Leonardo Boff, filósofo, teólogo e escritor.
Uma
das vantagens da globalização, que não é só econômico-financeira, mas
também cultural, é permitir-nos colher valores pouco desenvolvidos em
nossa cultura ocidental. No caso, temos a ver com o Feng-Shui chinês. Literalmente significa vento (feng) e água (shui). O vento leva o Chi, a energia universal, e a água o retém.

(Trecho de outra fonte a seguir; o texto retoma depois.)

Lemma syncHandler_Kept clc key w out w' :
  WellKeyed w ->
  syncHandler clc key w = (out, w') ->
  Forall2 (Kept clc) (pods w) (pods w')
  /\ store w' = store w
  /\ queue w' = queue w
  /\ shuttingDown w' = shuttingDown w
  /\ trace w' = trace w.
Proof.
  intros Hnd Hrun.
  destruct (syncHandler_calls _ _ _ _ _ Hnd Hrun) as (calls & HP & Hcalls).
  destruct HP as (_ & Hpods & Hs & Hq & Hd & Ht).
  split; [|auto]. rewrite Hpods.
  apply (replay_Kept clc (pods w) calls Hnd); [|apply Kept_refl].
  intros c Hc. destruct (Hcalls c Hc) as (Hin & v & Hnew & _ & Hwho & _).
  split; [exact Hin|]. split; [eauto | exact Hwho].
Qed.


(** ** Invariants of a pass and retries *)




Lemma Kept_In clc ps ps' p' :
  Forall2 (Kept clc) ps ps' -> In p' ps' -> exists p, In p ps /\ Kept clc p p'.
Proof.
  induction 1 as [|q q' ps ps' HK _ IH]; intros Hin; [contradiction|].
  destruct Hin as [<-|Hin].
  - exists q. split; [left; reflexivity | exact HK].
  - destruct (IH Hin) as (p & Hp & HKp). exists p. split; [right; exact Hp | exact HKp].
Qed.



(** X1. After a pass of [syncHandler] that returns nil, every member other
    than the local instance's pod whose address is ONLINE in the topology is
    labeled secondary. *)
Theorem syncHandler_labels_online_members_secondary :
  forall clc key status w w',
    WellKeyed w ->
    LocalIsMember clc (pods w) ->
    store w !! key = Some (ObjClusterStatus status) ->
    syncHandler clc key w = (Done None, w') ->
    forall p,
      In p (pods w') -> isMember clc p = true -> isLocal clc p = false ->
      inCluster status (podAddress clc p) = true ->
      roleOf p = Some "secondary".
Proof.
  intros clc key status w w' Hnd Hloc Hs Hrun p Hp Hm Hl Hin.
  apply (syncHandler_snapshot _ _ _ _ _ Hs) in Hrun.
  destruct (syncStatus_converges _ _ _ _ Hnd Hloc Hrun) as [[_ Hconv] _].
  rewrite (Hconv p Hp Hm). unfold expectedRole. rewrite Hl, Hin. reflexivity.
Qed.


(** ** Panics *)

Lemma updateClusterRoleLabel_panic clc p v w m w' :
  updateClusterRoleLabel clc p v w = (Panic m, w') ->
  m = "assignment to entry in nil map" /\ w' = w /\ corev1.Labels p = None /\ v <> "".
Proof.
  intros H.
  destruct (updateClusterRoleLabel_step clc p v w)
    as [(Hnil & Hv & m' & Hu) | (_ & r & w1 & Hu & _)]; rewrite Hu in H.
  - rewrite updateClusterRoleLabel_unfold in Hu.
    rewrite (bool_decide_eq_false_2 _ Hv), (bool_decide_eq_true_2 _ Hnil) in Hu.
    cbn in Hu. injection Hu as <-. injection H as <- <-. auto.
  - discriminate.
Qed.

Lemma relabelPrimaries_panic clc status l :
  forall b w m w',
    relabelPrimaries clc status l b w = (Panic m, w') ->
    exists p, In p l /\ corev1.Labels p = None.
Proof.
  induction l as [|pod rest IH]; intros b w m w' Hrun; [discriminate|].
  cbn [relabelPrimaries] in Hrun.
  destruct (bool_decide (corev1.Name pod = cluster.Name (localInstance clc))).
  - destruct (IH _ _ _ _ Hrun) as (p & Hp & Hl). exists p. split; [right; exact Hp | exact Hl].
  - unfold bind in Hrun.
    destruct (updateClusterRoleLabel clc pod _ w) as [[[e|]|m1] w1] eqn:Hu.
    + discriminate.
    + destruct (IH _ _ _ _ Hrun) as (p & Hp & Hl).
      exists p. split; [right; exact Hp | exact Hl].
    + apply updateClusterRoleLabel_panic in Hu as (_ & _ & Hl & _).
      exists pod. split; [left; reflexivity | exact Hl].
Qed.
(** * ChopShop: crossfade, chop timing and tempo synchronisation

    A shallow embedding of the arithmetic and the state transitions of
    [source/MainComponent.cpp] and of the BPM handling of
    [source/LibraryComponent.cpp].

    Numbers.  The C++ code computes on [float] and [double].  The embedding
    idealises both as exact numbers: rationals ([Q]) for the tempo, offset and
    chop-timing code, which only adds, multiplies, divides, compares and
    truncates, and real numbers ([R]) for the gain curve and the stick curve,
    which call [cos], [sin], [log10] and [sqrt].  Rounding, infinities and NaN
    are therefore outside the model; statements that divide are made for
    non-zero tempos, where the idealisation and IEEE arithmetic agree up to
    rounding.

    Collaborators.  Widgets and engine objects ([ScrewComponent],
    [ChopComponent], [DelayComponent], [Thumbnail], the transport) are not
    part of these sources.  Each call the code makes on them is recorded, in
    program order, in a call log; the few values the code reads back from
    them (the screw tempo, the crossfader value, whether the transport plays)
    are kept as plain fields written by the matching setter. *)

From Stdlib Require Import ZArith QArith Qabs List String Bool Lia Lqa.
From Stdlib Require Import Reals Lra.
Import ListNotations.

(** ** SDL gamepad identifiers (values of SDL3's [SDL_GamepadButton] and
    [SDL_GamepadAxis] enumerations) *)

Module Sdl.
Definition SDL_GAMEPAD_BUTTON_SOUTH : Z := 0.
Definition SDL_GAMEPAD_BUTTON_DPAD_UP : Z := 11.
Definition SDL_GAMEPAD_BUTTON_DPAD_DOWN : Z := 12.
Definition SDL_GAMEPAD_BUTTON_DPAD_LEFT : Z := 13.
Definition SDL_GAMEPAD_BUTTON_DPAD_RIGHT : Z := 14.

Definition SDL_GAMEPAD_AXIS_LEFTX : Z := 0.
Definition SDL_GAMEPAD_AXIS_LEFTY : Z := 1.
Definition SDL_GAMEPAD_AXIS_RIGHTX : Z := 2.
Definition SDL_GAMEPAD_AXIS_RIGHTY : Z := 3.
Definition SDL_GAMEPAD_AXIS_LEFT_TRIGGER : Z := 4.
Definition SDL_GAMEPAD_AXIS_RIGHT_TRIGGER : Z := 5.
End Sdl.

(** ** The main component: tempo, deck offset and chop timing *)

Module MainComponent.
Import Sdl.
Local Open Scope Q_scope.

(** What [handleFileSelection] asks of a [juce::File]. *)
Record File := mkFile {
  existsAsFile : bool;
  (** [tracktion::AudioFile (edit.engine, file).isValid()] *)
  isValid : bool;
  getFileNameWithoutExtension : string;
  (** [audioFile.getLength()], in seconds *)
  getLength : Q;
  (** the value [libraryComponent->getBPMForFile (file)] returns for this
      file; the helper itself is not part of these sources *)
  getBPMForFile : Q
}.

Personalizado significa “o mestre das receitas”: o sábio que, a partir de sua observação da natureza e da fina sintonia com o Chi,indicava o rumo dos ventos e o veios d’água e, assim, como bem montar a moradia.
Beatriz Bartoly, em sua brilhante tese em filosofia na UERJ, da qual
fui orientador, escreve: “o Feng Shui nos remete para uma forma de zelo
carinhoso” –nós diríamos cuidadoso e terno– “com o banal de nossa
existência, que no Ocidente, por longo tempo, tem sido desprestigiado e
menosprezado: cuidar das plantas, dos animais, arrumar a casa, cuidar da
limpeza, da manutenção dos aposentos, preparar os alimentos, ornamentar
o cotidiano com a prosaica e, ao mesmo tempo, majestosa beleza da
natureza. Porém mais do que as construções e as obras humanas é a sua
conduta e a sua ação que é o alvo maior desta filosofia de vida, pois
mais do que os resultados, o Feng-Shui visa o processo. É o exercício de
embelezamento que importa, mais do que o belo cenário que se quer
construir. O valor está na ação e não no seu efeito, na conduta e não
na obra.”
Como se depreende, a filosofia Feng-Shui visa antes o sujeito que o
objeto, mais a pessoa do que ambiente e a casa em si. A pessoa precisa
envolver-se no processo, desenvolver a percepção do ambiente, captar
os fluxos energéticos e os ritmos da natureza. Deve assumir uma conduta
em harmonia com os outros, com o cosmos e com os processos rítmicos da
natureza. Quando tiver criado essa ecologia interior, estará capacitado
para organizar, com sucesso, sua ecologia exterior.
Mais que uma ciência e uma arte, o Feng Shui é fundamentalmente uma
sabedoria, uma ética ecológico-cósmica de como cuidar da correta
distribuição do Chi em nosso ambiente inteiro.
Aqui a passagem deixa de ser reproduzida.